Nothing past the line containing "(mkDatabase (next_id_ (the_db s))" belongs in the output. Copy exactly every line of the data below from the first up to and including it.
EXCERPTED DATA: Begin
(** The insertion of the user is the step in which a registration takes effect. *)
Lemma inv_insert db0 log s i h p name :
  inv db0 log s → handlers s !! i = Some h → at_ h = Registering p (RegStart name) →
  let s' := after s i h (Registering p (RegInserted name))
    (mkDatabase (next_id_ (the_db s))
       (<[next_id_ (the_db s) := mkUserMetadata name []]> (user_map_ (the_db s)))) (kernel s) in
  exclusive s' → inv db0 (log ++ [(i, p)]) s'.
Proof.
  intros Hinv Hi Hpc s' Hex. pose proof (inv_handlers _ _ _ Hinv i h Hi) as Hh.
  unfold handler_ok in Hh. rewrite Hpc in Hh. destruct Hh as (Hst & Hsent & Hpk & Hp).
  unfold started in Hst. rewrite serve_seq_requests in Hst.
  assert (handlers s' !! i = Some (mkHandler (my_socket h) (Registering p (RegInserted name))))
    as Hi' by by eapply handlers_after_eq.
  destruct (insert_settled _ _ _ _ _ _ _ _ _ Hinv Hi Hpc Hex) as [Hdbs Hno].
  pose proof (serve_seq_snoc log i p db0) as Hsnoc.
  destruct (serve_seq log db0) as [rs dbs] eqn:Eseq. cbn [fst snd] in *.
  rewrite (answer_packet_register p name) in Hsnoc by done. cbn [from_option] in Hsnoc.
  assert (answered (rs ++ [(i, p, wire (register_answer (next_id_ dbs)))]) (kernel s) i
    (my_socket h) (wire (register_answer (next_id_ dbs)))) as Ha.
  { unfold answered. rewrite <- Hpk. apply elem_of_app. right. by apply list_elem_of_singleton. }
  assert (∀ j h', j ≠ i → handlers s !! j = Some h' → listing h' = false) as Hnl.
  { intros j h' Hj Hl. apply (exclusive_listing s' i j _ h' Hex Hi'); [done|].
    cbn. by rewrite list_lookup_insert_ne. }
  apply inv_after; [done|done|by rewrite Hpc|done|by left|right; eauto|by right| |];
    rewrite Hsnoc; cbn [fst snd].
  - unfold handler_ok, started. cbn [at_ my_socket]. split; [|done].
    by apply (list_elem_of_fmap_2 fst _ _ (list_elem_of_fmap_2 fst _ _ Ha)).
  - split; cbn; [by rewrite Hdbs|]. right. eexists i, _. split; [exact Hi'|].
    rewrite Hdbs. split_and!; [done| |done|done|done].
    intros j h' Hj [[-> _]|[_ Hl]]%handlers_after; [done|by eapply Hno].
Qed.
(** ** The registration *)

Lemma registerUser_run fuel l rest resp (w : world K) :
  let name := foldl edit [] l in
  Forall (λ z, z ≠ kNewLine) l → con w = Console_init → typed w = l ++ kNewLine :: rest →
  (ByteSizeLong (register_request name) ≤ 1000)%Z →
  wf_packet resp → (0 < ByteSizeLong resp ≤ 1000)%Z →
  serves fuel (app w) (net w) (wire (register_request name)) (wire resp) →
  let id := get_u32 (pr_assigned_id (default RespRegister_default (resp_reg resp))) in
  ∃ out k, registerUser fuel w =
    Ok ((), mkWorld (set_id id (set_username name (app w))) Console_init out rest k).
Proof.
  intros name Hl Hc Ht Hreq Hwf Hresp Hs id.
  destruct (serve_run fuel (register_request name) resp (replicate 1000 x00)
    (replicate 1000 x00) _ _ w eq_refl eq_refl Hreq Hwf Hresp (length_zeros _) Hs)
    as (s & k1 & k3 & Econn & Eex & _).
  unfold registerUser. rewrite (M_bind_ok _ _ _ _ _ Econn).
  destruct (con_read_run (str "Hi, there. Enter your name to start chatting >") l rest
    (with_net k1 w)) as [out Er]; [done..|].
  rewrite (M_bind_ok _ _ _ _ _ Er), (M_bind_ok _ _ _ _ _ (modify_app_run _ _)).
  erewrite M_bind_ok by (by apply Eex). cbn beta iota zeta.
  rewrite (M_bind_ok _ _ _ _ _ (modify_app_run _ _)).
  rewrite (M_bind_ok _ _ _ _ _ (con_write_run _ _)), disconnect_run.
  do 2 eexists. reflexivity.
Qed.

(** ** The background loops and the chat *)

(** What a users response does to the application. *)
Definition users_effect {ord : UMapOrder bytes Z} (resp : Packet) (a : App) : App :=
  let r := default RespUsers_default (resp_users resp) in
  if (get_u32 (pu_resp_value r) =? 0)%Z then (refresh (names_of (online_users r)) a).2 else a.

Lemma handle_users_run {ord : UMapOrder bytes Z} resp (w : world K) :
  ∃ out, handle_users resp w =
    Ok ((), mkWorld (users_effect resp (app w)) (con w) out (typed w) (net w)).
Proof.
  unfold handle_users, users_effect. cbn zeta. destruct (_ =? 0)%Z; cbn [negb].
  - destruct (refresh _ (app w)) as [changed a] eqn:Er.
    erewrite M_bind_ok by (by apply section_app_run). destruct changed; cbn [negb]; [|by eexists].
    rewrite (M_bind_ok _ _ _ _ _ (con_write_run _ _)), (M_bind_ok _ _ _ _ _ (get_app_run _)).
    case_bool_decide; [rewrite con_write_run; by eexists|].
    unfold printOnlineUsers. rewrite (M_bind_ok _ _ _ _ _ (get_app_run _)), con_writes_run.
    by eexists.
  - rewrite con_write_run. destruct w. by eexists.
Qed.

Lemma users_turn_then {ord : UMapOrder bytes Z} fuel bufs resp n Q (w : world K) :
  let req := users_request (id_ (app w)) in
  length bufs.1 = 1000%nat → length bufs.2 = 1000%nat →
  (ByteSizeLong req ≤ 1000)%Z → wf_packet resp → (0 < ByteSizeLong resp ≤ 1000)%Z →
  drop (length (wire resp)) bufs.2 = replicate n x00 →
  serves_then fuel (app w) (net w) (wire req) (wire resp) Q →
  ∃ bufs' w', users_turn fuel bufs w = Ok (bufs', w') ∧
    app w' = users_effect resp (app w) ∧ con w' = con w ∧ typed w' = typed w ∧
    length bufs'.1 = 1000%nat ∧ length bufs'.2 = 1000%nat ∧
    bufs'.2 = wire resp ++ replicate n x00 ∧ Q (net w').
Proof.
  intros req H1' H2' Hreq Hwf Hresp Hz Hs.
  destruct (serve_run fuel req resp bufs.1 bufs.2 n Q w)
    as (s & k1 & k3 & Ec & Ex & Hl1 & Hl2 & HQ); [done..|].
  unfold users_turn. rewrite (M_bind_ok _ _ _ _ _ Ec), (M_bind_ok _ _ _ _ _ (get_app_run _)).
  erewrite M_bind_ok by (by apply Ex). cbn beta iota zeta.
  destruct (handle_users_run resp (with_net k3 (with_net k1 w))) as [out Eh].
  rewrite (M_bind_ok _ _ _ _ _ Eh), (M_bind_ok _ _ _ _ _ (disconnect_run _ _)).
  by do 2 eexists.
Qed.

Lemma users_turn_run {ord : UMapOrder bytes Z} fuel bufs resp n (w : world K) :
  let req := users_request (id_ (app w)) in
  length bufs.1 = 1000%nat → length bufs.2 = 1000%nat →
  (ByteSizeLong req ≤ 1000)%Z → wf_packet resp → (0 < ByteSizeLong resp ≤ 1000)%Z →
  drop (length (wire resp)) bufs.2 = replicate n x00 →
  serves fuel (app w) (net w) (wire req) (wire resp) →
  ∃ bufs' w', users_turn fuel bufs w = Ok (bufs', w') ∧
    app w' = users_effect resp (app w) ∧ con w' = con w ∧ typed w' = typed w.
Proof.
  intros req H1' H2' Hreq Hwf Hresp Hz Hs.
  destruct (users_turn_then fuel bufs resp n (λ _, True) w) as (bufs' & w' & ? & ? & ? & ? & _);
    [done..|]. by exists bufs', w'.
Qed.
EXCERPTED DATA: End
ANSWER SECTION>
(** The insertion of the user is the step in which a registration takes effect. *)
Lemma inv_insert db0 log s i h p name :
  inv db0 log s → handlers s !! i = Some h → at_ h = Registering p (RegStart name) →
  let s' := after s i h (Registering p (RegInserted name))
    (mkDatabase (next_id_ (the_db s))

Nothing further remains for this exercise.